THE DATA START

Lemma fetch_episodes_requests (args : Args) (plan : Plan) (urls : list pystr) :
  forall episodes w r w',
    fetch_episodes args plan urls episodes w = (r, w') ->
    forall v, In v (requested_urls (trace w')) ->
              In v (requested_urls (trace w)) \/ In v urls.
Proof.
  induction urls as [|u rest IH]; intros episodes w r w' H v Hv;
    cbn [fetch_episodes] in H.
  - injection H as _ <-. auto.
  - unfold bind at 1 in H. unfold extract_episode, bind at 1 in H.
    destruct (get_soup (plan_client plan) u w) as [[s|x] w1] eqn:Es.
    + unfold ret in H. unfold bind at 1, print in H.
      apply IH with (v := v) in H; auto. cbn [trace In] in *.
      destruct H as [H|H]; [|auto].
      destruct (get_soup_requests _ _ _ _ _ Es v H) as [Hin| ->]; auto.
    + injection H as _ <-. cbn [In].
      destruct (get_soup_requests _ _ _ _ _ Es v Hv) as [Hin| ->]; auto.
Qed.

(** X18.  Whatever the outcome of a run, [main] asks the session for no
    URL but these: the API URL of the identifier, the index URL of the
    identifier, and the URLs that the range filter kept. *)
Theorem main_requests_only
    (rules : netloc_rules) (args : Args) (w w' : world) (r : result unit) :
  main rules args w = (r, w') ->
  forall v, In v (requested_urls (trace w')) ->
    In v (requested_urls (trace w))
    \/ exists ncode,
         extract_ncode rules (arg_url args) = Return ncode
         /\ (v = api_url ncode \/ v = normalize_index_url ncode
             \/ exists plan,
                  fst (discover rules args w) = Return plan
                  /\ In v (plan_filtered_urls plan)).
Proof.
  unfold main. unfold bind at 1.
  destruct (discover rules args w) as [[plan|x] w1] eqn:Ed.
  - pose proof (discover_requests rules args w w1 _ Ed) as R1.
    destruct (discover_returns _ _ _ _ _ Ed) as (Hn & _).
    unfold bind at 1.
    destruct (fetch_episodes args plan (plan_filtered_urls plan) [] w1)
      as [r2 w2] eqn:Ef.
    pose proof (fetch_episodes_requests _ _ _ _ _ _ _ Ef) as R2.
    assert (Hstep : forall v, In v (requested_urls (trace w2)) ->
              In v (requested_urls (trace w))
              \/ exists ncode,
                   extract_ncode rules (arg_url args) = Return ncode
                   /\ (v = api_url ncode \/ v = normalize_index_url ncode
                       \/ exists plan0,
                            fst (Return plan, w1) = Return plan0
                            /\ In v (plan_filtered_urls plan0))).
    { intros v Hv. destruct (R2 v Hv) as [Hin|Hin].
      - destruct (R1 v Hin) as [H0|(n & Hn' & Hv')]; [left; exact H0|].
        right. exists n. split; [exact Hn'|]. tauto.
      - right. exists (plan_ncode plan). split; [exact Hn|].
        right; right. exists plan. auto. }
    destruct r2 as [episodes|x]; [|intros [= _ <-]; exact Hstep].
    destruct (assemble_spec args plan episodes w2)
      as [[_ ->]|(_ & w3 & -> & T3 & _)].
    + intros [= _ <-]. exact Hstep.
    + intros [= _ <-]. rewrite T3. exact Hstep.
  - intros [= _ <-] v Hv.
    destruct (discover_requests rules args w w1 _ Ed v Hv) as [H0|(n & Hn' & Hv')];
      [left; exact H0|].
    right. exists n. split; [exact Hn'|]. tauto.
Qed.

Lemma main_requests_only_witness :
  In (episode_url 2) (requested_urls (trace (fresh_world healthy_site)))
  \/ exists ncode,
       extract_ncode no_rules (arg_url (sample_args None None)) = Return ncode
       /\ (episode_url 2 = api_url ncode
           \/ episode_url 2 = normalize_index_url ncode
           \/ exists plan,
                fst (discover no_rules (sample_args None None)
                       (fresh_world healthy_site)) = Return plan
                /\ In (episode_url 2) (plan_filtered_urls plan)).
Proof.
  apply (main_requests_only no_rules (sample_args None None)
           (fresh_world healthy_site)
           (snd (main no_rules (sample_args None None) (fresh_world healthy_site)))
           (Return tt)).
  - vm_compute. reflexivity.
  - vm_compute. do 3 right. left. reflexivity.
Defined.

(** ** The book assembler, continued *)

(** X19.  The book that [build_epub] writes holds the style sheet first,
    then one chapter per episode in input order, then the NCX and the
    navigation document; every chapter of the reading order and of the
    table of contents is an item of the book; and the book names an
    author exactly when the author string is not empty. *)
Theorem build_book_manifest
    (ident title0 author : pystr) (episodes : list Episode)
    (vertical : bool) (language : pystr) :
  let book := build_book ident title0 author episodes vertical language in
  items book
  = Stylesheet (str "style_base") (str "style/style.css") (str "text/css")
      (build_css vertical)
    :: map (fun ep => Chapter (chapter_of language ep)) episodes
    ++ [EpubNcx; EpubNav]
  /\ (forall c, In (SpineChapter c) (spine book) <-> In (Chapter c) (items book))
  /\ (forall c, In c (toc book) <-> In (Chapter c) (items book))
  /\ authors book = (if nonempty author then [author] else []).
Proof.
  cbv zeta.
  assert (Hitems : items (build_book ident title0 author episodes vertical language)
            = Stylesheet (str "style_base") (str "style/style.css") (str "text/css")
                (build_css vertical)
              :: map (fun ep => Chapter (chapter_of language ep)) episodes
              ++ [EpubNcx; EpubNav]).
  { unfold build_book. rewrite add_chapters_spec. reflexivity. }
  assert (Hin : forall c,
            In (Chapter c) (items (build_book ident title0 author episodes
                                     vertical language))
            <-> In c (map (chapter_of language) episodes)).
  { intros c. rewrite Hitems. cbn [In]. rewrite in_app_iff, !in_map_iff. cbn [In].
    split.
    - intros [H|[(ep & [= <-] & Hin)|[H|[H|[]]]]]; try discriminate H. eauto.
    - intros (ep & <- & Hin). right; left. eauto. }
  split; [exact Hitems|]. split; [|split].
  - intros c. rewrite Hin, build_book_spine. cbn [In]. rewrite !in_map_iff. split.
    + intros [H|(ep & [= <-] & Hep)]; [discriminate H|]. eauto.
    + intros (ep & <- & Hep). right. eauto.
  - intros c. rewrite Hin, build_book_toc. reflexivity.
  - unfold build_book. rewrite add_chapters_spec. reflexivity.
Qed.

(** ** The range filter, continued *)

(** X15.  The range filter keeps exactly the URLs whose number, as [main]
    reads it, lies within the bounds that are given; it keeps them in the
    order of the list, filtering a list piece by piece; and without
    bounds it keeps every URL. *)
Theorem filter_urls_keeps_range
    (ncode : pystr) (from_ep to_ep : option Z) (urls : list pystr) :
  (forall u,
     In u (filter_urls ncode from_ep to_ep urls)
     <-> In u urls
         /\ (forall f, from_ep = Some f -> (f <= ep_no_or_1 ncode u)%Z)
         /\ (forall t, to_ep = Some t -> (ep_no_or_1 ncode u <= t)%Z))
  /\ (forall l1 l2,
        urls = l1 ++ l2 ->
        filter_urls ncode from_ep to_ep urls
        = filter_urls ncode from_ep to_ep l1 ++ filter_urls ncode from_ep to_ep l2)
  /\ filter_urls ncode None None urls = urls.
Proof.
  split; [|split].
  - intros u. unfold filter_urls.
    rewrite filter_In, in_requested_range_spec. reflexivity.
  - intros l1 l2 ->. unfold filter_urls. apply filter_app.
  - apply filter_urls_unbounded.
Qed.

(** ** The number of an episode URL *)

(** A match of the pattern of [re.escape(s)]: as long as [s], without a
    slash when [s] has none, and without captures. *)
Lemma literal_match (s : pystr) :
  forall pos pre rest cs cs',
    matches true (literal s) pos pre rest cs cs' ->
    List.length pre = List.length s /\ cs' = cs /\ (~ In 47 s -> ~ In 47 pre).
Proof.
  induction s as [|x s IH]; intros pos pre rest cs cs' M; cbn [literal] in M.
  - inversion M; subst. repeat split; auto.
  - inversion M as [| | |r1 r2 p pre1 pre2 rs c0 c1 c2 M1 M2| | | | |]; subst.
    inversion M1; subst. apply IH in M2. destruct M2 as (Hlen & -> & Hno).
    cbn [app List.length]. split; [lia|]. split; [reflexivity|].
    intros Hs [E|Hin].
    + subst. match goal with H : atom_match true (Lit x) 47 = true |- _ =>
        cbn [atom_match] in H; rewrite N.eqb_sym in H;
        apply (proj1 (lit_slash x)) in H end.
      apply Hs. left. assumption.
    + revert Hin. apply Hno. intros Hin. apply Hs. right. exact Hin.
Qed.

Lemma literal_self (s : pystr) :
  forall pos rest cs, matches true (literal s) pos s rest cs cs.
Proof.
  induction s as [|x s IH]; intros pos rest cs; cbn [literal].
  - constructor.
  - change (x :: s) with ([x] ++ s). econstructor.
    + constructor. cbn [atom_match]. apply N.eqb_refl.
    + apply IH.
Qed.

THE DATA END

Quote the records above exactly, from the first line through the line containing "In v (requested_urls (trace w)) \/", and nothing more.

YOUR RESPONSE →
Lemma fetch_episodes_requests (args : Args) (plan : Plan) (urls : list pystr) :
  forall episodes w r w',
    fetch_episodes args plan urls episodes w = (r, w') ->
    forall v, In v (requested_urls (trace w')) ->
              In v (requested_urls (trace w)) \/ In v urls.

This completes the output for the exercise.